ABOUT THIS EXERCISE: If a line of the data below holds the string "multiple", copy it.

*** Begin section ***

(** * Cell-line screening simulator: model of [cell_line_screening.py]

    The Python program simulates a CHO clone screening campaign.  This
    development embeds its two classes, [CellLineClone] and
    [AutomatedScreening], and proves the properties of the biological
    model (growth, antibody production, scoring) and of the campaign
    driver (generation, harvest, selection).

    Numbers.  Python [float] values are modelled as real numbers ([R]):
    the arithmetic is the exact one, [np.exp] is the real exponential,
    [round(x, k)] is rounding to the nearest multiple of [10^-k] with
    halves going to the even neighbour.  Binary rounding error, infinities
    and NaN are outside the model.  Python [int] values are [Z] (or [nat]
    for the indices produced by [range]).

    Effects.  The process-wide generator of the [random] module is an
    explicit state that every drawing function threads.  Methods are state
    transformers over the object they receive as [self] together with the
    generator, so that "does not mutate" and "draws nothing" are
    statements about the returned state.  Exceptions are an explicit
    [outcome].  Console output ([print]) is not modelled, except that the
    expressions evaluated inside the printed f-strings are, where they can
    raise. *)

From Stdlib Require Import Reals Lra Lia ZArith List String Ascii Bool.
From Stdlib Require Import Permutation Sorted FinFun DecimalString DecimalNat Decimal.
Import ListNotations.

Open Scope R_scope.

(** ** Python built-ins *)

(** [round(x, ndigits)] on a float: nearest multiple of [10^-ndigits],
    ties to even. *)
Definition round_half_even (x : R) : Z :=
  let f := Zfloor x in
  let d := x - IZR f in
  if Rlt_dec d (1 / 2) then f
  else if Rlt_dec (1 / 2) d then (f + 1)%Z
  else if Z.even f then f else (f + 1)%Z.

Definition round (x : R) (ndigits : nat) : R :=
  IZR (round_half_even (x * 10 ^ ndigits)) / 10 ^ ndigits.

(** [range(n)] for an integer [n]: empty when [n <= 0]. *)
Definition range (n : Z) : list nat := seq 0 (Z.to_nat n).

*** End section ***

WRITTEN SOLUTION:
    [round(x, k)] is rounding to the nearest multiple of [10^-k] with
(** [round(x, ndigits)] on a float: nearest multiple of [10^-ndigits],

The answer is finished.